The information in this Item 7.01, including Exhibits 99.1, 99.2 and 99.3, is furnished and shall not be deemed “filed” for purposes of Section 18 of the Securities Exchange Act of 1934, as amended (the “Exchange Act”), or otherwise subject to liabilities under that section, and shall not be deemed to be incorporated by reference into the filings of the Company under the Securities Act of 1933, as amended (the “Securities Act”) or the Exchange Act, regardless of any general incorporation language in such filings. This Current Report on Form 8-K will not be deemed an admission as to the materiality of any of the information in this Item 7.01, including Exhibits 99.1, 99.2 or 99.3.
Additional Information and Where to Find It
Pubco and the Company intend to file with the Securities and Exchange Commission (the “SEC”) a Registration Statement on Form S-4 (as may be amended, the “Registration Statement”), which will include a preliminary proxy statement of the Company and a prospectus (the “Proxy Statement/Prospectus”) in connection with the Proposed Transactions. The definitive proxy statement and other relevant documents will be mailed to shareholders of the Company as of a record date to be established for voting on the Business Combination and other matters as described in the Proxy Statement/Prospectus. The Company and/or Pubco will also file other documents regarding the Business Combination with the SEC. This Current Report does not contain all of the information that should be considered concerning the Proposed Transactions and is not intended to form the basis of any investment decision or any other decision in respect of the Proposed Transactions or the PIPE Investments. BEFORE MAKING ANY VOTING OR INVESTMENT DECISION, SHAREHOLDERS OF THE COMPANY AND OTHER INTERESTED PARTIES ARE URGED TO READ, WHEN AVAILABLE, THE PRELIMINARY PROXY STATEMENT/PROSPECTUS, AND AMENDMENTS THERETO, AND THE DEFINITIVE PROXY STATEMENT/PROSPECTUS AND ALL OTHER RELEVANT DOCUMENTS FILED OR THAT WILL BE FILED WITH THE SEC IN CONNECTION WITH THE COMPANY’S SOLICITATION OF PROXIES FOR THE EXTRAORDINARY GENERAL MEETING OF ITS SHAREHOLDERS TO BE HELD TO APPROVE THE BUSINESS COMBINATION AND OTHER MATTERS AS DESCRIBED IN THE PROXY STATEMENT/PROSPECTUS BECAUSE THESE DOCUMENTS WILL CONTAIN IMPORTANT INFORMATION ABOUT THE COMPANY, PUBCO AND THE PROPOSED TRANSACTIONS. Investors and security holders will also be able to obtain copies of the Registration Statement and the Proxy Statement/Prospectus and all other documents filed or that will be filed with the SEC by the Company and Pubco, without charge, once available, on the SEC’s website at www.sec.gov or by directing a request to: Cantor Equity Partners, Inc., 110 East 59th Street, New York, NY 10022; e-mail: [email protected], or upon written request to Twenty One Capital, Inc., via email at [email protected], respectively.

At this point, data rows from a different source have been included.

Definition handle_control (payload : list byte) : step unit :=
  control ← lift HE_Codec (ControlMessage_decode payload);
  peer ← get ho_peer_caps;
  if negb (supported_by (message_type control) local_capabilities peer) then fail HE_PreAuth else
  match control with
  | CM_RttPing probe => answer_rtt probe
  | CM_SecureAttentionRequest request => handle_secure_attention request
  | CM_PairingTrustRequest _ | CM_PairingTrustGrant _ | CM_GuestPermissions _ | CM_HostStatus _
  | CM_SessionEnded _ | CM_RttPong _ | CM_SecureAttentionResponse _ => fail HE_PreAuth
  | CM_ClipboardImageChunk chunk => handle_image_chunk chunk
  | CM_RequestKeyFrame => request_key_frame
  | CM_BitrateAdjust adjust => adjust_bitrate adjust
  | CM_StreamConfigRequest req => configure_stream req
  | CM_StreamOptionsRequest request => handle_stream_options request
  | CM_Ping => send_tcp_control CM_Pong
  | CM_Pong => now ← ask (he_now E); put (set_ho_last_pong now)
  | CM_ClipboardSyncUpdate update => handle_clipboard_text update
  | CM_Disconnect | CM_StopStream => break_
  | _ => mret tt
  end.

Definition dispatch (packet : list byte) : step unit :=
  '(header, payload) ← lift HE_Codec (split_packet packet);
  state ← get ho_state;
  if negb (state_allows state (ph_packet_type header)) then
    if bool_decide (state = SS_Authenticated) && bool_decide (ph_packet_type header = PT_Handshake)
    then fail HE_AlreadyAuthenticated else continue_
  else
    match ph_packet_type header with
    | PT_PairingRequest => handle_pairing_request payload
    | PT_Handshake => handle_handshake payload
    | PT_InputEvent =>
      if bool_decide (state = SS_Authenticated) then handle_input (ph_sequence header) payload else continue_
    | PT_Control =>
      if bool_decide (state = SS_Authenticated) then handle_control payload else continue_
    | _ => mret tt
    end.

(** ** The loop *)

Definition loop_turn : step unit :=
  _ ← check_stop;
  media_failed ← ask (he_media_failed E);
  packet ← read_frame;
  _ ← check_disconnect packet;
  _ ← check_topology media_failed;
  _ ← check_admission;
  _ ← authenticated_work;
  match packet with
  | None => continue_
  | Some packet => dispatch packet
  end.

(** The first [turns] turns; the result once the loop was left. *)
Fixpoint run_loop (turns : nat) (s : HostSession) : option (result SessionError unit) * HostSession :=
  match turns with
  | O => (None, s)
  | S turns =>
    match loop_turn s with
    | (Go _, s) | (Continue, s) => run_loop turns s
    | (Break, s) => (Some (Ok tt), s)
    | (Fail e, s) => (Some (Err e), s)
    end
  end.

(** After the loop: media and sender are stopped, and what the peer still holds
    is released. *)
Definition teardown (s : HostSession) : HostSession :=
  let m := ho_media s in
  let s := set_ho_audio_allowed false s in
  let s := if ms_sender m then set_ho_log (FX_SenderStopped :: ho_log s) s else s in
  let s := if ms_pipeline m then set_ho_log (FX_MediaStopped :: ho_log s) s else s in
  let s := set_ho_media (set_ms_receiver false (set_ms_swap false (set_ms_pipeline false (set_ms_sender false m)))) s in
  let s := if ho_injected_input s then (inject_input reset_event s).2 else s in
  let s := set_ho_state SS_Closed s in
  match ho_active_guest s with
  | Some guest => set_ho_active_guest None (set_ho_log (FX_Left (gs_id guest) :: ho_log s) s)
  | None => s
  end.

(** The variables before the loop; the questions are asked in this order. *)
Definition initial : HostSession :=
  let policy := he_policy E 0 in
  let topology := he_displays E 0 in
  let selected :=
    match he_output_name E with Some name => Some name | None => hd_name <$> primary_display topology end in
  mkHostSession SS_PreAuth None None PT_GuestOnce Capabilities_empty None
    (permission_ceiling policy true) (permission_ceiling (he_policy E 1) false) false None None None
    (mkMediaState false false false false (he_pixel_width E, he_pixel_height E) (he_bitrate E) topology selected
      1000 (Z.max 1 (he_frames_per_second E)) SCP_Auto (he_now E 3 + from_secs 2))
    (mkClipboardState false Assembly_default 0 (he_now E 4) (he_now E 5))
    false false (he_now E 1) (he_now E 2 + HEARTBEAT_INTERVAL) false (he_policy E 2) 0 [] 6 0.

NEITHER THE SEC NOR ANY STATE SECURITIES REGULATORY AGENCY HAS APPROVED OR DISAPPROVED THE PROPOSED TRANSACTIONS DESCRIBED HEREIN, PASSED UPON THE MERITS OR FAIRNESS OF THE BUSINESS COMBINATION OR ANY RELATED TRANSACTIONS OR PASSED UPON THE ADEQUACY OR ACCURACY OF THE DISCLOSURE IN THIS CURRENT REPORT. ANY REPRESENTATION TO THE CONTRARY CONSTITUTES A CRIMINAL OFFENSE.
The Convertible Notes and the Class A ordinary shares of the Company to be issued in the PIPE Investment have not been registered under the Securities Act and may not be offered or sold in the United States absent registration or an applicable exemption from the registration requirements of the Securities Act.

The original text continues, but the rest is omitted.